Et au bout de quelques semaines, nous abandonnons presque tout.

Choisissez plutôt une priorité suffisamment claire.

Qu’est-ce qui, aujourd’hui, mérite véritablement votre énergie ?

Puis demandez-vous :

« Quelle action concrète fait avancer cette priorité ? »

Et faites-la régulièrement.

La puissance vient souvent moins de l’intensité que de la continuité.

Votre passé peut devenir une preuve de capacité

Lorsque le doute arrive, retournez chercher vos propres références.

Vous avez déjà appris.

Vous avez déjà évolué.

Vous avez déjà traversé des périodes difficiles.

Vous avez déjà accompli des choses dont vous pouvez être fier.

Ne cherchez pas à vous convaincre artificiellement que vous possédez des « forces surhumaines ».

Vous n’en avez pas besoin.

Vos capacités humaines sont déjà considérables lorsqu’elles sont orientées avec suffisamment de constance.

Utilisez donc votre passé non pour vous comparer à celui que vous étiez, mais pour vous rappeler :

« J’ai déjà été capable d’avancer.
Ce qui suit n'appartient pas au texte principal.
(* ===== verification/CliSecret.v ===== *)
(** * The generated secrets

    The WPS number that the console makes up is one that it accepts when it is
    typed. *)

From S2P Require Import Prelude CLib FileSys Utility NvramSpec NvramCorrect CfgStore ApCfgWlan CfgRefine ApCfgSpec EditApCfg Cli CliServices CliRadio CliTable CliParser CliLookup CliLine CliSwitch.

(** ** Digits *)

Definition is_digit (b : Z) : Prop := 0 <= b < 10.

Lemma dec_digit n : is_digit n → dec n = [digit n].
Proof.
  intros Hn. assert (HF : Forall (λ n, dec n = [digit n]) [0; 1; 2; 3; 4; 5; 6; 7; 8; 9]).
  { repeat apply List.Forall_cons; [..|apply List.Forall_nil]; by vm_compute. }
  rewrite Forall_forall in HF. apply HF. rewrite !elem_of_cons. unfold is_digit in Hn. lia.
Qed.

Lemma dec_digits l : Forall is_digit l → concat (map dec l) = map digit l.
Proof. induction 1 as [|b l Hb _ IH]; [done|]. cbn [map concat]. by rewrite dec_digit, IH. Qed.

(** The number that digits make. *)
Definition horner (l : list Z) : Z := fold_left (λ acc b, 10 * acc + b) l 0.

Lemma digits_val_digits acc l :
  Forall is_digit l → digits_val acc (map digit l) = fold_left (λ acc b, 10 * acc + b) l acc.
Proof.
  intros H; revert acc; induction H as [|b l Hb _ IH]; intros acc; [done|].
  cbn [map digits_val fold_left]. by rewrite isdigit_digit, code_digit, IH.
Qed.

Lemma atoi_digits b l :
  Forall is_digit (b :: l) → 0 <= horner (b :: l) < 2 ^ 31 → atoi (map digit (b :: l)) = horner (b :: l).
Proof.
  intros H Hr. pose proof (Forall_inv H) as Hb. cbn [map]. rewrite atoi_digit_head by (by apply isdigit_digit).
  rewrite <- map_cons, digits_val_digits by done. fold (horner (b :: l)). apply clamp_int_id. lia.
Qed.

(** ** The checksum *)

(** Three times the odd places, from the left, and the even places. *)
Definition pin_sum (l : list Z) : Z :=
  match l with
  | [b0; b1; b2; b3; b4; b5; b6; b7] => 3 * b0 + b1 + 3 * b2 + b3 + 3 * b4 + b5 + 3 * b6 + b7
  | _ => 1
  end.

Lemma div10 q r : 0 <= r < 10 → (10 * q + r) / 10 = q.
Proof. intros Hr. symmetry. by apply (Z.div_unique _ 10 q r); [left|]. Qed.
Lemma mod10 q r : 0 <= r < 10 → (10 * q + r) mod 10 = r.
Proof. intros Hr. symmetry. by apply (Z.mod_unique _ 10 q r); [left|]. Qed.

Lemma checksum_digits b0 b1 b2 b3 b4 b5 b6 b7 :
  Forall is_digit [b0; b1; b2; b3; b4; b5; b6; b7] →
  ValidateChecksum (horner [b0; b1; b2; b3; b4; b5; b6; b7]) =
  (pin_sum [b0; b1; b2; b3; b4; b5; b6; b7] mod 10 =? 0).
Proof.
  rewrite !Forall_cons. unfold is_digit. intros (H0 & H1 & H2 & H3 & H4 & H5 & H6 & H7 & _).
  unfold ValidateChecksum, horner, pin_sum. cbn [fold_left].
  change 10000000 with (10 * (10 * (10 * (10 * (10 * (10 * 10)))))). change 1000000 with (10 * (10 * (10 * (10 * (10 * 10))))).
  change 100000 with (10 * (10 * (10 * (10 * 10)))). change 10000 with (10 * (10 * (10 * 10))).
  change 1000 with (10 * (10 * 10)). change 100 with (10 * 10).
  rewrite <- !Z.div_div by lia. rewrite Z.div_1_r, !div10, !mod10 by lia.
  by rewrite !Z.mul_1_l.
Qed.

(** ** A new number *)

Definition pin_digits (data : bytes) : list Z := map (λ c, code c mod 10) data.
(** The eighth digit. *)
Definition check_digit (l : list Z) : Z := (10 - pin_sum (l ++ [0]) mod 10) mod 10.

Lemma pin_digits_ok data : Forall is_digit (pin_digits data).
Proof. apply Forall_fmap, Forall_forall. intros c _. unfold compose, is_digit. by apply Z.mod_pos_bound. Qed.

Lemma check_digit_ok l : is_digit (check_digit l).
Proof. unfold check_digit, is_digit. by apply Z.mod_pos_bound. Qed.

Lemma check_digit_sum b0 b1 b2 b3 b4 b5 b6 :
  pin_sum [b0; b1; b2; b3; b4; b5; b6; check_digit [b0; b1; b2; b3; b4; b5; b6]] mod 10 = 0.
Proof.
  unfold check_digit. cbn [app pin_sum]. set (x := 3 * b0 + _ + _ + _ + _ + _ + _).
  rewrite Z.add_0_r, Zplus_mod_idemp_r, <- Zplus_mod_idemp_l.
  by replace (x mod 10 + (10 - x mod 10)) with 10 by lia.
Qed.

Lemma pin_valid l c :
  length l = 7%nat → Forall is_digit l → c = check_digit l → IsValidWpsPin (map digit (l ++ [c])) = true.
Proof.
  intros Hl Hd ->. pose proof (check_digit_ok l) as Hc.
  destruct l as [|b0 [|b1 [|b2 [|b3 [|b4 [|b5 [|b6 [|? ?]]]]]]]]; try done. cbn [app].
  set (c := check_digit _) in *.
  assert (Hall : Forall is_digit [b0; b1; b2; b3; b4; b5; b6; c]) by (rewrite !Forall_cons in *; tauto).
  unfold IsValidWpsPin. rewrite take_ge by (rewrite length_map; by vm_compute).
  replace (forallb isdigit _) with true.
  2: { symmetry. apply forallb_forall. intros x (b & <- & Hb)%in_map_iff. apply isdigit_digit.
       rewrite List.Forall_forall in Hall. by apply Hall. }
  rewrite bool_decide_true by (by rewrite length_map). cbn [andb].
  assert (Hr : 0 <= horner [b0; b1; b2; b3; b4; b5; b6; c] < 2 ^ 31).
  { rewrite !Forall_cons in Hall. unfold is_digit in Hall. unfold horner. cbn [fold_left]. lia. }
  rewrite atoi_digits by done. unfold wrap32. rewrite Z.mod_small by lia.
  rewrite checksum_digits by done. apply Z.eqb_eq, check_digit_sum.
Qed.

Section secret.
Context {store : CfgStore sys} {laws : CfgStoreLaws sys} {host : Host} {console : Console} {claws : ConsoleLaws console}.

(** The number made of seven random bytes. *)
Definition new_pin (data : bytes) : cstr := map digit (pin_digits data ++ [check_digit (pin_digits data)]).

Lemma new_pin_valid data : length data = 7%nat → length (new_pin data) = 8%nat ∧ IsValidWpsPin (new_pin data) = true.
Proof.
  intros Hd. split; [unfold new_pin, pin_digits; rewrite length_map, length_app, length_map, Hd; done|].
  apply pin_valid; [unfold pin_digits; by rewrite length_map|apply pin_digits_ok|done].
Qed.

Lemma generate_pin_new data s :
  urandom 7 = Some data → length data = 7%nat → generate_pin s = Done (Some (new_pin data), s).
Proof.
  intros Hu Hl. unfold generate_pin. rewrite Hu. fold (pin_digits data).
  pose proof (pin_digits_ok data) as Hd. assert (Hp : length (pin_digits data) = 7%nat) by (unfold pin_digits; by rewrite length_map).
  pose proof (check_digit_ok (pin_digits data)) as Hc. unfold new_pin.
  destruct (pin_digits data) as [|b0 [|b1 [|b2 [|b3 [|b4 [|b5 [|b6 [|? ?]]]]]]]]; try done.
  rewrite <- dec_digits by (apply Forall_app; by rewrite Forall_singleton).
  unfold mret, M_ret. do 6 f_equal. cbn [app map concat]. unfold check_digit. cbn [app pin_sum].
  rewrite !Forall_cons in Hd. unfold is_digit in Hd.
  rewrite (Z.mod_small b0), (Z.mod_small b1), (Z.mod_small b2), (Z.mod_small b3), (Z.mod_small b4), (Z.mod_small b5),
    (Z.mod_small b6) by lia.
  rewrite !Z.mul_1_l, Z.add_0_r. done.
Qed.

(** ** The lines *)

Definition pin_par : sparam :=
  SParam (vap_key 0 0 "_pin") (λ p, negb (negb (zlen p =? WPS_PIN_LEN))) (λ a, raise (wlan_flag 0) a) 9.
Definition with_pin (pin : cstr) (a : cfg) : cfg := (abs_sset pin_par pin a).2.

Lemma pin_refines : str_refines (apCfgDevicePinSet 0 0, apCfgDevicePinGet 0 0, pin_par).
Proof. pose proof (vap_strs_ok 0 0 ltac:(lia) ltac:(lia)) as H. rewrite Forall_lookup in H. by apply (H 1%nat). Qed.

(** A number has no character that a request cuts. *)
Lemma pin_plain pin :
  IsValidWpsPin pin = true → length pin = 8%nat → Forall (λ c, isdigit c = true) pin.
Proof.
  unfold IsValidWpsPin. intros H Hl. rewrite take_ge in H by (rewrite Hl; by vm_compute).
  destruct (_ && forallb isdigit pin) eqn:E; [|done]. apply andb_prop in E as [_ E].
  by apply List.Forall_forall, forallb_forall.
Qed.

Lemma digits_without c pin : isdigit c = false → Forall (λ c, isdigit c = true) pin → c ∉ pin.
Proof. intros Hc H Hin. rewrite Forall_forall in H. specialize (H c Hin). congruence. Qed.

Lemma with_pin_stored pin a :
  length pin = 8%nat → Forall (λ c, isdigit c = true) pin → safe (with_pin pin a) (s_key pin_par) = pin.
Proof.
  intros Hl Hd. unfold with_pin, abs_sset.
  replace (s_ok pin_par pin) with true by (cbn [s_ok pin_par]; unfold zlen; by rewrite Hl).
  cbn [snd]. destruct (decide _) as [->|_]; [done|].
  cbn [s_fx pin_par]. by rewrite safe_raise, safe_put_eq.
Qed.

(** The one word that is left. *)
Lemma rest_of_one p s (Q : cstr → cli → Prop) :
  ring_ok s → waiting s = [p] → (length p < CLI_INBUF)%nat →
  (∀ t, Q p (set_token t s)) → runs rest_of_line s Q.
Proof.
  intros Hs Hp Hl HQ. unfold rest_of_line.
  assert (E0 : ∃ n, S MAX_TOKEN = S (S n)) by (by exists 49%nat). destruct E0 as [n ->]. cbn [join_tokens].
  pose proof (pop_spec s Hs) as H. rewrite Hp in H. destruct H as (t & E & Hok & Hn).
  apply runs_bind. unfold runs at 1. rewrite (count_pending s Hs), Hp. cbn [zlen length]. 
  change (Z.of_nat 1 =? 0) with false. cbv iota beta. apply runs_bind. unfold pop. apply runs_bind.
  unfold runs at 1. rewrite E. apply runs_ret. cbv beta zeta iota. rewrite decide_True by done.
  apply runs_bind. unfold runs at 1. rewrite (count_pending _ Hok), Hn.
  change (zlen (@nil cstr) =? 0) with true. cbv iota beta. apply runs_ret. apply HQ.
Qed.

Lemma pin_handler_runs pin s a :
  shows a s → fits (Some 9%nat) (s_key pin_par) a → ring_ok s → waiting s = [pin] →
  length pin = 8%nat → IsValidWpsPin pin = true →
  runs WpsPinCliCmdSet s (λ rc s', rc = CLI_PARSE_OK ∧ acted s (with_pin pin a) (format "WPS PIN: %s\n" [pin]) s').
Proof.
  intros (Hr & Hu & Hv) Hf Hs Hp Hl Hd. pose proof (pin_plain pin Hd Hl) as Hdig.
  destruct pin_refines as [Hget Hset]. unfold WpsPinCliCmdSet.
  apply runs_bind. unfold runs at 1. rewrite (count_pending s Hs), Hp. change (zlen [pin] =? 0) with false. cbv iota beta.
  apply runs_bind. apply (rest_of_one pin); [done|done|rewrite Hl; apply (word_fits 8); lia|]. intros t.
  rewrite Hd. cbn [negb]. apply runs_bind, runs_on.
  assert (Hset' : refines (apCfgDevicePinSet 0 0 pin) (fits (Some (s_cap pin_par)) (s_key pin_par)) (abs_sset pin_par pin)).
  { apply Hset; [apply digits_without; [by vm_compute|done]|]. intros _. unfold pair_fits, zlen. rewrite Hl. by vm_compute. }
  use_runs (Hset' (machine (set_token t s)) a Hr Hf). intros rc m [-> Hm].
  assert (E : (abs_sset pin_par pin a).1 = A_OK).
  { unfold abs_sset. cbn [s_ok pin_par]. unfold zlen. by rewrite Hl. }
  rewrite E. fold (with_pin pin a) in Hm. change (A_OK =? A_OK) with true. cbv iota beta.
  apply runs_bind, runs_ret. unfold says, text. apply runs_bind, runs_on.
  assert (Hf' : fits (Some (s_cap pin_par)) (s_key pin_par) (with_pin pin a)).
  { unfold fits. rewrite with_pin_stored by done. rewrite Hl. cbn. lia. }
  use_runs (Hget m (with_pin pin a) Hm Hf'). intros r m' [-> Hm']. cbn [abs_sget fst snd] in *.
  rewrite with_pin_stored by done. unfold printf, ok. by repeat runs_step.
Qed.

Lemma gen_line data s a :
  shows a s → urandom 7 = Some data → length data = 7%nat →
  runs (sccli_parser TcmdTbl ["gen_wps_pin" : cstr]) s (λ rc s', rc = CLI_PARSE_OK ∧
    acted s a (format "PIN Code: %s\n" [new_pin data] ++
               format "You may use 'set wps_pin' to assign it into device.\n" []) s').
Proof.
  intros Hs Hd Hl. apply line_runs.
  { repeat apply List.Forall_cons; [closed|apply List.Forall_nil]. }
  { repeat apply List.Forall_cons; [done|apply List.Forall_nil]. }
  { unfold line_length, CLI_INBUF. cbn. lia. }
  { cbn [length]. unfold MAX_TOKEN. lia. }
  intros s1 Hok Hp Ht Hm Hsc Hu Hv. unfold tokenParser, DEPTH.
  assert (Hs1 : shows a s1) by (by apply (shows_same a s)).
  eapply runs_mono; [apply (last_word_runs _ TcmdTbl s1 ("gen_wps_pin" : cstr) (Tok "gen_wps_pin" (Some ("Generate a new WPS PIN." : cstr)) (Do genWpsPinCmdHandler) None None 0)
    genWpsPinCmdHandler a (format "PIN Code: %s\n" [new_pin data] ++
      format "You may use 'set wps_pin' to assign it into device.\n" []));
    [find_word|by eexists|exact Hok|exact Hp|by apply (tables_fit []); [|cbn; lia]|done|vm_compute; lia|apply Hs1|]|].
  - intros s2 H1 H2 H3. unfold genWpsPinCmdHandler. apply runs_bind. unfold runs at 1.
    rewrite (generate_pin_new data) by done. unfold printf, ok. repeat runs_step. split; [done|].
    split; [by apply (shows_same a s1)|]. split; [done|]. cbn [screen print default]. by rewrite app_assoc.
  - intros rc s' [-> Ha]. split; [done|]. revert Ha. by apply acted_same.
Qed.

Lemma found_wps_pin :
  found TsetCmdTbl "wps_pin" (Tok "wps_pin" (Some ("Set WPS PIN" : cstr)) (Do WpsPinCliCmdSet) None None 0).
Proof. find_word. Qed.

Lemma pin_line pin s a :
  shows a s → fits (Some 9%nat) (s_key pin_par) a → length pin = 8%nat → IsValidWpsPin pin = true →
  runs (sccli_parser TcmdTbl ["set" : cstr; "wps_pin" : cstr; pin]) s (λ rc s', rc = CLI_PARSE_OK ∧
    acted s (with_pin pin a) (format "WPS PIN: %s\n" [pin]) s' ∧ committed (machine s')).
Proof.
  intros Hs Hf Hl Hd.
  assert (Hnul : nul_free pin) by (apply digits_without; [by vm_compute|by apply pin_plain]).
  apply set_line_runs.
  { repeat apply List.Forall_cons; [closed|done|apply List.Forall_nil]. }
  { repeat apply List.Forall_cons; [done|by destruct pin|apply List.Forall_nil]. }
  { change (line_length [("wps_pin" : cstr); pin]) with (8 + (S (length pin) + 0))%nat. lia. }
  { cbn [length]. lia. }
  intros s2 Hok2 Hp2 Ht2 Hm2 Hu2 Hv2.
  apply (parse_runs _ _ _ _ _ _ _ found_wps_pin Hok2 Hp2); [by apply (tables_fit [TcmdTbl]); [|cbn; lia]|done|apply (word_fits 7); lia|].
  intros s3 (Hok3 & Hp3 & Ht3 & Hm3 & Hsc3 & Hu3 & Hv3). cbn [fHandler run_handler].
  eapply runs_mono; [apply (pin_handler_runs pin _ a); [apply (shows_same a s); [congruence..|done]|done..]|].
  intros rc s' [-> Ha]. split; [done|]. revert Ha. by apply acted_same.
Qed.
End secret.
Je peux apprendre à le refaire autrement. »

Travailler pour les autres, est-ce réaliser le rêve des autres ?

J’écrivais autrefois :

« Travailler pour les autres, c’est réaliser le rêve des autres. »
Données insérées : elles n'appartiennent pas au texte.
(* ===== verification/WebTextCorrect.v ===== *)
(** * Lemmas about the texts of the web server

    What the name of a file means, what a pattern means, and when the file of
    passwords asks for a password. *)

From S2P Require Import Prelude CLib Utility CfgStore ApCfgLists WebText.

(** * Names stay below the root of the web server

    [de_dotdot] ends, keeps where a name leads ([resolve]), and what it leaves
    either is refused or never climbs above the root ([climbs]). *)

(** ** Occurrences *)

Definition infix (p s : cstr) : Prop := ∃ a b, s = a ++ p ++ b.

Lemma take_prefix (p s : cstr) : take (length p) s = p → ∃ b, s = p ++ b.
Proof. intros H. exists (drop (length p) s). rewrite <- H at 1. by rewrite take_drop. Qed.

Lemma take_at {A} (a s : list A) k : take (length a + k) (a ++ s) = a ++ take k s.
Proof. induction a as [|x a IH]; cbn; [done|by rewrite IH]. Qed.
Lemma drop_at {A} (a s : list A) k : drop (length a + k) (a ++ s) = drop k s.
Proof. by induction a. Qed.

(** The first occurrence. *)
Lemma strstr_some p s i :
  strstr p s = Some i →
  ∃ a b, s = a ++ p ++ b ∧ i = length a ∧
    ∀ a' b', s = a' ++ p ++ b' → (length a <= length a')%nat.
Proof.
  revert i. induction s as [|c s IH]; intros i; cbn [strstr]; case_bool_decide as E; try done.
  1,2: intros [= <-]; apply take_prefix in E as (b & E); exists [], b; cbn [app length];
    split_and!; [done|done|lia].
  destruct (strstr p s) as [j|] eqn:Ej; [|done]. intros [= <-].
  destruct (IH j eq_refl) as (a & b & -> & -> & H). exists (c :: a), b.
  split_and!; [done|done|]. intros [|c' a'] b' H'.
  - exfalso. apply E. cbn [app] in H'. rewrite H'. apply take_app_length.
  - injection H' as -> H'. cbn [length]. specialize (H _ _ H'). lia.
Qed.

Lemma strstr_none p s : strstr p s = None → ¬ infix p s.
Proof.
  induction s as [|c s IH]; cbn [strstr]; case_bool_decide as E; try done.
  - intros _ (a & b & H). apply E. symmetry in H. apply app_eq_nil in H as [_ H].
    rewrite <- H. apply take_app_length.
  - destruct (strstr p s) eqn:Es; [done|]. intros _ (a & b & H).
    destruct a as [|c' a].
    + apply E. cbn [app] in H. rewrite H. apply take_app_length.
    + injection H as -> H. apply (IH eq_refl). by exists a, b.
Qed.

Lemma strrchr_some c s a b : strrchr c s = Some (a, b) → s = a ++ c :: b ∧ c ∉ b.
Proof.
  revert a b. induction s as [|d s IH]; intros a b; cbn [strrchr]; [done|].
  destruct (strrchr c s) as [[a' b']|] eqn:E.
  - intros [= <- <-]. destruct (IH _ _ eq_refl) as [-> ?]. done.
  - destruct (decide (d = c)) as [->|]; [|done]. intros [= <- <-]. split; [done|].
    clear IH. induction s as [|d s IH]; [apply not_elem_of_nil|]. cbn [strrchr] in E.
    destruct (strrchr c s) as [[??]|]; [done|]. destruct (decide (d = c)); [done|].
    apply not_elem_of_cons. split; [done|auto].
Qed.

Lemma strrchr_none c s : strrchr c s = None → c ∉ s.
Proof.
  induction s as [|d s IH]; [intros _; apply not_elem_of_nil|]. cbn [strrchr].
  destruct (strrchr c s) as [[??]|]; [done|]. destruct (decide (d = c)); [done|].
  intros _. apply not_elem_of_cons. split; [done|auto].
Qed.

Lemma starts_prefix lit s : starts lit s = true → ∃ b, s = lit ++ b.
Proof. intros E%bool_decide_eq_true. by apply take_prefix. Qed.

Lemma starts_app lit s : starts lit (lit ++ s) = true.
Proof. unfold starts. apply bool_decide_eq_true. apply take_app_length. Qed.

Lemma starts_front lit a s : starts lit (a ++ s) = false → starts lit a = false.
Proof.
  intros H. destruct (starts lit a) eqn:E; [|done]. apply starts_prefix in E as [b ->].
  by rewrite <- app_assoc, starts_app in H.
Qed.

(** ** Parts of a name *)

Lemma split_on_nonempty d s : split_on d s ≠ [].
Proof. destruct s as [|c s]; [done|]. cbn [split_on]. destruct (decide (c = d)); [done|]. by case_match. Qed.

Lemma split_on_app d a b : split_on d (a ++ d :: b) = split_on d a ++ split_on d b.
Proof.
  induction a as [|c a IH]; cbn [app split_on]; [by rewrite decide_True|].
  rewrite IH. destruct (decide (c = d)); [done|].
  pose proof (split_on_nonempty d a). by destruct (split_on d a).
Qed.

Lemma split_on_free d s : d ∉ s → split_on d s = [s].
Proof.
  induction s as [|c s IH]; [done|]. intros [Hc Hs]%not_elem_of_cons. cbn [split_on].
  rewrite decide_False by done. by rewrite IH.
Qed.

(** The first part and the rest. *)
Lemma split_on_first (d : ascii) (s : cstr) :
  (d ∉ s) ∨ ∃ w b, s = w ++ d :: b ∧ d ∉ w.
Proof.
  induction s as [|c s [IH|(w & b & -> & Hw)]].
  - left. apply not_elem_of_nil.
  - destruct (decide (c = d)) as [->|].
    + right. exists [], s. split; [done|apply not_elem_of_nil].
    + left. apply not_elem_of_cons. split; [congruence|done].
  - right. destruct (decide (c = d)) as [->|].
    + exists [], (w ++ d :: b). split; [done|apply not_elem_of_nil].
    + exists (c :: w), b. split; [done|]. apply not_elem_of_cons. split; [congruence|done].
Qed.

(** A part is between slashes, or the ends. *)
Lemma elem_of_split d s x :
  x ∈ split_on d s →
  ∃ a b, s = a ++ x ++ b ∧ (a = [] ∨ ∃ a', a = a' ++ [d]) ∧ (b = [] ∨ ∃ b', b = d :: b').
Proof.
  remember (length s) as n eqn:En. assert (length s <= n)%nat as Hn by lia. clear En.
  revert s Hn. induction n as [|n IH]; intros s Hn Hx;
    destruct (split_on_first d s) as [Hs|(w & b & -> & Hw)].
  1,3: rewrite split_on_free in Hx by done; apply list_elem_of_singleton in Hx as ->;
    exists [], []; rewrite app_nil_r; eauto.
  - rewrite length_app in Hn. cbn in Hn. lia.
  - rewrite split_on_app, split_on_free in Hx by done.
    rewrite length_app in Hn. cbn [length] in Hn.
    apply elem_of_cons in Hx as [->|Hx].
    + exists [], (d :: b). split; [done|]. split; [by left|right; by exists b].
    + destruct (IH b ltac:(lia) Hx) as (a1 & b1 & -> & Ha & Hb).
      exists (w ++ d :: a1), b1. rewrite <- app_assoc. split; [done|]. split; [|done].
      right. destruct Ha as [->|[a' ->]]; [by exists w|].
      exists (w ++ d :: a'). by rewrite <- app_assoc.
Qed.

(** ** Cutting a name

    Each loop replaces the name by [u ++ B], where [B] stands behind a slash of
    the name, and [u] is nothing or a front of the name that ends in a slash. *)

Definition cut (u B f : cstr) : Prop :=
  (∃ v, f = v ++ slash :: B) ∧ (u = [] ∨ ∃ a c, u = a ++ [slash] ∧ f = u ++ c).

Lemma infix_r p a b : infix p b → infix p (a ++ b).
Proof. intros (x & y & ->). exists (a ++ x), y. by rewrite app_assoc. Qed.
Lemma infix_l p a b : infix p a → infix p (a ++ b).
Proof. intros (x & y & ->). exists x, (y ++ b). by rewrite <- !app_assoc. Qed.

(** An occurrence lies to one side of the cut, or across it. *)
Lemma infix_app p a b :
  infix p (a ++ b) →
  infix p a ∨ infix p b ∨
  ∃ k k' x y, p = k ++ k' ∧ k ≠ [] ∧ k' ≠ [] ∧ a = x ++ k ∧ b = k' ++ y.
Proof.
  intros (x & y & [(k & -> & E)|(k & -> & ->)]%app_eq_inv).
  - symmetry in E. apply app_eq_inv in E as [(k' & -> & ->)|(k' & -> & ->)].
    + left. by exists x, k'.
    + destruct k as [|c k]; [right; left; by exists [], y|].
      destruct k' as [|c' k']; [left; exists x, []; by rewrite !app_nil_r|].
      right. right. by exists (c :: k), (c' :: k'), x, y.
  - right. left. by exists k, y.
Qed.

Lemma cut_infix p u B f :
  cut u B f →
  (∀ k k', p = k ++ k' → k ≠ [] → k' ≠ [] → last k = Some slash → p = slash :: k') →
  infix p (u ++ B) → infix p f.
Proof.
  intros [[v ->] Hu] Hp [H|[H|(k & k' & x & y & Ek & Hk & Hk' & Ea & Eb)]]%infix_app.
  - destruct Hu as [->|(a & c & -> & ->)]; [|by apply infix_l].
    destruct H as (x & y & E). symmetry in E. apply app_eq_nil in E as [_ [-> _]%app_eq_nil].
    by exists [], (v ++ slash :: B).
  - apply infix_r, (infix_r _ [slash]). done.
  - assert (last k = Some slash) as Hl.
    { destruct Hu as [->|(a & c & -> & _)].
      - symmetry in Ea. by apply app_eq_nil in Ea as [_ ->].
      - destruct (exists_last Hk) as (k0 & d & ->). rewrite app_assoc in Ea.
        apply app_inj_tail in Ea as [_ <-]. by rewrite last_snoc. }
    rewrite (Hp _ _ Ek Hk Hk' Hl), Eb. exists v, y. by rewrite <- app_comm_cons.
Qed.

Lemma cut_slashes u B f : cut u B f → infix "//" (u ++ B) → infix "//" f.
Proof.
  intros Hc. apply cut_infix; [done|]. intros k k' E Hk Hk' _.
  destruct k as [|? [|? [|? ?]]]; cbn in E; simplify_eq/=; done.
Qed.

Lemma cut_dots u B f : cut u B f → infix "/./" (u ++ B) → infix "/./" f.
Proof.
  intros Hc. apply cut_infix; [done|]. intros k k' E Hk Hk' Hl.
  destruct k as [|? [|? [|? [|? ?]]]]; cbn in E; simplify_eq/=; done.
Qed.

Lemma cut_start u B f :
  cut u B f → starts "./" (u ++ B) = true → starts "./" f = true ∨ infix "/./" f.
Proof.
  intros [[v ->] Hu] [b H]%starts_prefix. destruct Hu as [->|(a & c & -> & Ef)].
  - right. cbn [app] in H. rewrite H. by exists v, b.
  - left. rewrite Ef. destruct a as [|x [|y a]]; cbn in H |- *; simplify_eq/=; done.
Qed.

(** No doubled slash, and no [.] but at the end. *)
Definition tidy (f : cstr) : Prop :=
  ¬ infix "//" f ∧ ¬ infix "/./" f ∧ starts "./" f = false.

Lemma cut_tidy u B f : cut u B f → tidy f → tidy (u ++ B).
Proof.
  intros Hc (H1 & H2 & H3). split_and!.
  - by intros ?%(cut_slashes u B f).
  - by intros ?%(cut_dots u B f).
  - destruct (starts "./" (u ++ B)) eqn:E; [|done].
    destruct (cut_start u B f Hc E); [congruence|done].
Qed.

(** ** Where a name leads *)

Lemma walk_app st a b : walk st (a ++ b) = walk (walk st a) b.
Proof.
  revert st. induction a as [|x a IH]; intros st; [done|]. cbn [app walk].
  destruct (decide _); [done|]. by destruct (decide _).
Qed.

Lemma resolve_at a b : resolve (a ++ slash :: b) = walk (resolve a) (split_on slash b).
Proof. unfold resolve. by rewrite split_on_app, walk_app. Qed.

Lemma split_name x b : slash ∉ x → split_on slash (x ++ slash :: b) = x :: split_on slash b.
Proof. intros. by rewrite split_on_app, split_on_free. Qed.

Lemma walk_skip_slashes st b :
  walk st (split_on slash (skip_while [slash] b)) = walk st (split_on slash b).
Proof.
  induction b as [|c b IH]; [done|]. cbn [skip_while].
  destruct (decide (c ∈ [slash])) as [->%list_elem_of_singleton|]; [|done].
  rewrite IH. cbn [split_on]. rewrite decide_True by done. cbn [walk].
  by rewrite decide_True by auto.
Qed.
Aujourd’hui, je trouve cette phrase trop catégorique.

Être salarié peut parfaitement correspondre aux valeurs et au projet de vie de quelqu’un.

Un travail peut apporter du sens, de la stabilité, des relations humaines, de l’apprentissage et permettre de financer tout ce que nous aimons vivre en dehors.

Le problème n’est pas de travailler pour quelqu’un.

Le problème serait de consacrer l’essentiel de notre existence à une vie que nous n’avons jamais réellement choisie.

Entrepreneur ou salarié, la question reste donc la même :

« Est-ce que la manière dont j’utilise mon temps et mon énergie correspond suffisamment à la vie que je souhaite construire ? »

La sécurité intérieure permet de rester sur son chemin

Le focus devient beaucoup plus difficile lorsque nous avons besoin de garanties.

Nous lançons un projet.

Pendant deux semaines, rien ne se passe.

L’insécurité monte.

Alors nous changeons de stratégie.

Puis de projet.

Puis d’objectif.

Nous regardons ce que fait le voisin.

Nous comparons.

Nous doutons.

Nous recommençons ailleurs.

Parfois, ce n’est pas notre stratégie qui avait besoin d’être changée.

C’est notre capacité à supporter le délai entre l’action et le résultat qui devait être développée.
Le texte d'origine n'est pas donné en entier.